Could you reproduce the lines below from the one with "(λ o v, Inv" through the one with "eapply wp_mono; [|exact"? Keep both ends and add nothing.

-- DATA FOR THIS EXERCISE follows --

Lemma flush_item_safe i fl item w :
  Inv w → written fl w →
  sr_data item = content (sr_path item) → Clean (sr_target item) = sr_target item →
  ¬ temp (sr_target item) → ¬ outbox (Dir (sr_target item)) →
  WP i (Staged.flush_item fl item)
    (λ o v, Inv v ∧ match o with inl fl' => written fl' v | inr (fl', _) => written fl' v end) w.
Proof.
  intros Hw Hfl HD HC HT HO. unfold Staged.flush_item. cbv [mbind prog_mbind]. apply wp_bind; [apply _|].
  assert (WP i (atomicWrite (sr_target item) (sr_data item))
    (λ o v, (Inv v ∧ (o = None → EWrote (sr_target item) (sr_data item) ∈ w_trace v)) ∧ written fl v) w) as HA.
  { apply wp_frame; [done|done|auto with go|by apply atomicWrite_safe]. }
  eapply wp_mono; [|exact HA]. cbn beta. intros o v [[Hv Ho] Hfl'].
  destruct o as [e|]; [|specialize (Ho eq_refl)].
  - eapply (wp_step _ _ _ _ _ _ _ (written fl)); [done|done|auto with go|]. intros u Hu Hfu. cbn beta.
    split; [apply incrementRetry_Guar|].
    destruct (Staged.incrementRetryCount _ _ u) as [r u'] eqn:E; cbn [fst snd]; intros Hu'.
    assert (written fl u') as Hfu'.
    { pose proof (incrementRetry_Guar i (sr_path item) (sr_target item) u Hu) as (_ & Hev & _).
      rewrite E in Hev. intros f Hf. by eapply evolve_trace, Hfu. }
    destruct r as [[]|e']; eapply (wp_value _ _ _ _ _ (written fl)); auto with go.
  - rewrite HD in Ho.
    eapply (wp_step _ _ _ _ _ _ _ (λ v, EWrote (sr_target item) (content (sr_path item)) ∈ w_trace v ∧ written fl v));
      [done|done|auto with go|]. intros u Hu [Hou Hfu]. cbn beta.
    pose proof (markFlushed_Guar i (sr_path item) (sr_target item) u Hou) as HG. split; [exact HG|].
    destruct (HG Hu) as (_ & Hev & _). clear HG.
    destruct (Staged.markFlushed _ _ u) as [r u'] eqn:E; cbn [fst snd] in *; intros Hu'.
    assert (written (fl ++ [mkFlushed (sr_path item) (sr_target item)]) u') as Hfu'.
    { intros f [Hf| ->%list_elem_of_singleton]%elem_of_app; eapply evolve_trace; eauto. }
    destruct r as [[]|e'].
    + eapply (wp_value _ _ _ _ _ (written (fl ++ [mkFlushed (sr_path item) (sr_target item)]))); auto with go.
    + eapply (wp_value _ _ _ _ _ (written fl)); auto with go.
      intros f Hf. apply Hfu', elem_of_app. by left.
Qed.
(** C20: delivery is idempotent in the content.  When a delivery with a dedup
    store has completed, and the same content turns up again in the same
    outbox under any file name, with the world otherwise quiet, then
    delivering it again succeeds, removes the new source, reports no target
    and changes no other file, no row and no queue entry. *)
Theorem redelivery_is_idempotent `{External} (i : nat) (routes : list ResolvedRoute) (p p' : string) (data : bytes)
    (kind : DMailKind) (inboxes : list string) (w v u : World) (o : outcome) :
  mail_path p' → Dir p' = Dir p →
  selected_inboxes routes p data = Some inboxes →
  completed true p data kind (unserved true data w inboxes) w o v →
  healthy (w_env u) → w_dedup u = w_dedup v → w_fs u !! p' = Some (NFile data) →
  let '(o', u') := run i (@DeliverData _ SQLiteDeliveryStore (dedup_store true) routes p' data) u in
  (∃ kind', o' = (Some (mkResult p' kind' []), None)) ∧ w_fs u' = delete p' (w_fs u) ∧
  w_staged u' = w_staged u ∧ w_dedup u' = w_dedup u ∧ w_queue u' = w_queue u.
Proof.
  intros Hp' HD Hsel HC Henv Hd Hf.
  assert (∀ b, b ∈ inboxes → Dedup.has (ContentIdempotencyKey data) b (w_dedup u) = true) as Hall.
  { intros b Hb. rewrite Hd. destruct (Dedup.has (ContentIdempotencyKey data) b (w_dedup w)) eqn:E.
    - by apply (cp_dedup _ _ _ _ _ _ _ _ HC).
    - apply (cp_recorded _ _ _ _ _ _ _ _ HC eq_refl). cbn.
      rewrite elem_of_bfilter, E. done. }
  assert (runs i (@DeliverData _ SQLiteDeliveryStore (dedup_store true) routes p' data)
    (λ o' u', (∃ kind', o' = (Some (mkResult p' kind' []), None)) ∧
      core_of u' = mkCore (delete p' (w_fs u)) (w_staged u) (w_dedup u) (w_queue u) (w_env u)) u) as HR.
  { unfold DeliverData, selected_inboxes, validate_dmail in *.
    destruct (ParseDMailFrontmatter data) as [fm|]; [|done].
    repeat (case_bool_decide; cbn [negb] in *; try done).
    destruct (ParseDMailKind (fm_Kind fm)); [|done]. rewrite HD.
    destruct (match_route (fm_Kind fm) (Dir p) routes) as [r|]; [|done]. cbn in Hsel. injection Hsel as ->.
    cbn [dedup_store]. apply runs_bind. eapply runs_mono; [|by apply (filter_delivered_ok (w_env u))].
    intros o1 u1 [-> Hc]. injection Hc as E1 E2 E3 E4 E5.
    assert (List.filter (λ b, negb (Dedup.has (ContentIdempotencyKey data) b (w_dedup u))) inboxes = []) as ->.
    { clear -Hall. induction inboxes as [|b l IH]; [done|]. cbn. rewrite Hall by by left. cbn.
      apply IH. intros. apply Hall. by right. }
    apply runs_bind. eapply runs_mono; [|apply (remove_source_ok (w_env u) Henv p' i u1 data E5 (proj1 Hp')); by rewrite E1].
    intros err u2 [_ Hu]. split; [by eexists|]. cbn [run mret prog_mret snd]. rewrite Hu, E1, E2, E3, E4. done. }
  unfold runs in HR. destruct (run i _ u) as [o' u']. destruct HR as [Ho Hc]. injection Hc as ? ? ? ? ?. done.
Qed.

Lemma redelivery_is_idempotent_witness :
  let '(_, v) := run 0 (delivery_task (H := sample_external) sample_routes (λ _, sample_dmail) true sample_path)
                   (sample_world [(sample_path, sample_dmail)] no_fault_env) in
  let u := set_fs (<["/r/.siren/outbox/again.md" := NFile sample_dmail]> (w_fs v)) v in
  let '(o', u') := run 0 (delivery_task (H := sample_external) sample_routes (λ _, sample_dmail) true
                            "/r/.siren/outbox/again.md") u in
  w_staged u' = w_staged u ∧ w_dedup u' = w_dedup u ∧ w_queue u' = w_queue u.
Proof.
  pose proof (DeliverData_ok (H := sample_external) 0 true sample_routes sample_path sample_dmail
    ["/r/.expedition/inbox"; "/r/.gate/inbox"] (sample_world [(sample_path, sample_dmail)] no_fault_env)
    sample_mail_path ltac:(vm_compute; reflexivity) sample_ready) as HC.
  unfold runs in HC. unfold delivery_task. cbn [dedup_store] in HC.
  destruct (run 0 _ _) as [o v]. cbn [fst snd] in HC. destruct HC as [kind HC]. cbv zeta. set (u := set_fs _ v).
  pose proof (redelivery_is_idempotent (H := sample_external) 0 sample_routes sample_path "/r/.siren/outbox/again.md"
    sample_dmail kind ["/r/.expedition/inbox"; "/r/.gate/inbox"]
    (sample_world [(sample_path, sample_dmail)] no_fault_env) v u o) as HI.
  cbn [dedup_store] in HI. destruct (run 0 _ u) as [o' u']. apply HI; clear HI.
  - by split_and!.
  - reflexivity.
  - vm_compute. reflexivity.
  - exact HC.
  - change (w_env u) with (w_env v). rewrite (cp_env _ _ _ _ _ _ _ _ HC). by split.
  - done.
  - apply lookup_insert_eq.
Defined.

-- DATA FOR THIS EXERCISE concluded --

> _ANSWER TO THIS PROBLEM_
    (λ o v, Inv v ∧ match o with inl fl' => written fl' v | inr (fl', _) => written fl' v end) w.
Proof.
  intros Hw Hfl HD HC HT HO. unfold Staged.flush_item. cbv [mbind prog_mbind]. apply wp_bind; [apply _|].
  assert (WP i (atomicWrite (sr_target item) (sr_data item))
    (λ o v, (Inv v ∧ (o = None → EWrote (sr_target item) (sr_data item) ∈ w_trace v)) ∧ written fl v) w) as HA.
  { apply wp_frame; [done|done|auto with go|by apply atomicWrite_safe]. }
  eapply wp_mono; [|exact HA]. cbn beta. intros o v [[Hv Ho] Hfl'].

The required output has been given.